Whether the character can use it hourly, daily, or by the minute, each use draws on some energy source.

Perhaps the 10 foot pole imbued with Thundercrack needs to be treated daily with an oil made up of exotic ingredients. Quest fodder!

Theme It Up

You know the player wants to use their new boon.

Examine your encounter plans and put yourself in their shoes. If you were them in this situation, how would you want to use it?

Then tweak your situations so there are several opportunities to make your player happy. 🙂

Also consider tying the item and boon into a theme, as per Mike’s suggestion.

There are three possible components. Item, effect, and fuel. Rather than making each random, tie them together with a strong pattern, metaphor, or theme.

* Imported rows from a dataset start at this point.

(** * The per-core vcpu scheduler of core/vmm_scheduler.c

    A shallow embedding of the scheduler: the vcpu array of the manager,
    the scheduler control block [sched], and the five entry points
    ([vmm_scheduler_next], [vmm_scheduler_timer_event],
    [vmm_scheduler_irq_process], the preemption guard and
    [vmm_scheduler_init]).  Calls that leave the file (register switch,
    tick callback, timer and vcpu-irq services) are recorded, in order,
    in a log of calls carried by the machine state. *)

From Stdlib Require Import ZArith Lia.
From stdpp Require Import base tactics option list list_numbers.

Local Open Scope Z_scope.

(** ** Data model *)

(** The vcpu states.  The constants [VMM_VCPU_STATE_*] are declared in a
    header that is not part of the sources at hand; the scheduler compares
    a vcpu's state with them and tests it against the saveable mask. *)
Inductive vcpu_state : Set :=
  | VMM_VCPU_STATE_RESET
  | VMM_VCPU_STATE_READY
  | VMM_VCPU_STATE_RUNNING
  | VMM_VCPU_STATE_PAUSED
  | VMM_VCPU_STATE_HALTED.

#[global] Instance vcpu_state_eq_dec : EqDecision vcpu_state.
Proof. solve_decision. Defined.

(** Modelled from the spec: the mask [VMM_VCPU_STATE_SAVEABLE] is declared
    in a header that is not part of the sources at hand; the specification
    gives its members as Ready and Running.  The test
    [state & VMM_VCPU_STATE_SAVEABLE] becomes this predicate. *)
Definition VMM_VCPU_STATE_SAVEABLE (st : vcpu_state) : bool :=
  match st with
  | VMM_VCPU_STATE_READY | VMM_VCPU_STATE_RUNNING => true
  | _ => false
  end.

(** [vmm_vcpu_t], restricted to the fields the scheduler reads or writes.
    The tick counters are integers, as the specification describes them;
    [preempt_count] is an unsigned 32-bit counter, whose arithmetic wraps
    (see [u32_wrap]); the guest back-reference and the tick callback are
    opaque identifiers ([None] is the null pointer). *)
Record vmm_vcpu : Set := mk_vcpu {
  num : Z;
  guest : option nat;
  state : vcpu_state;
  preempt_count : Z;
  tick_count : Z;
  tick_pending : Z;
  tick_func : option nat
}.

(** [vmm_scheduler_ctrl_t]: the id of the current vcpu ([-1] for none),
    the timer event handle and the lock word. *)
Record vmm_scheduler_ctrl : Set := mk_sched {
  vcpu_current : Z;
  ev : option nat;
  lock : bool
}.

(** Calls into the collaborators, in the order they are made.  A vcpu
    pointer is the slot of the vcpu in the manager's array. *)
Inductive call : Set :=
  | vmm_vcpu_regs_switch (from to : option nat)
  | tick_func_call (f : nat) (pending : Z)
  | vmm_timer_event_restart
  | vmm_vcpu_irq_process
  | vmm_timer_event_create
  | vmm_timer_event_start (handle : nat) (nsecs : Z).

#[global] Instance call_eq_dec : EqDecision call.
Proof. solve_decision. Defined.

(** The machine state: the manager's vcpu array, the global [sched] and
    the log of calls made so far. *)
Record world : Set := mk_world {
  vcpus : list vmm_vcpu;
  sched : vmm_scheduler_ctrl;
  calls : list call
}.

(** Outcome of running a piece of code: a value, a loop that has not
    finished within the iterations allowed, or undefined behaviour (null
    dereference, division by zero). *)
Inductive result (A : Type) : Type :=
  | Ok (a : A)
  | OutOfFuel
  | Fault.
Arguments Ok {A} a.
Arguments OutOfFuel {A}.
Arguments Fault {A}.

#[global] Instance result_ret : MRet result := @Ok.
#[global] Instance result_bind : MBind result := λ A B f r,
  match r with
  | Ok a => f a
  | OutOfFuel => OutOfFuel
  | Fault => Fault
  end.

(** Arithmetic on an unsigned 32-bit field wraps around. *)
Definition u32_wrap (x : Z) : Z := x mod 2 ^ 32.

(** ** Field updates *)

Definition set_state (st : vcpu_state) (v : vmm_vcpu) : vmm_vcpu :=
  mk_vcpu (num v) (guest v) st (preempt_count v) (tick_count v)
          (tick_pending v) (tick_func v).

The party has a bard who plays the drum. You give the wizard’s pole the Thundercrack boon with the idea the bard could perform to recharge the effect. This involves a lot of noise, so it’s tricky recharging the pole in the field sometimes.

You also decide to toss in some sound-sensitive foes as ongoing threats. Now wizard and bard can team up.

You also pit foes with sonic attacks against the PCs. Not only to give them a taste of their own medicine, but to offer the possibility of alliance or strategy. In your journeys today, think of some quick and cool rewards you could create this way.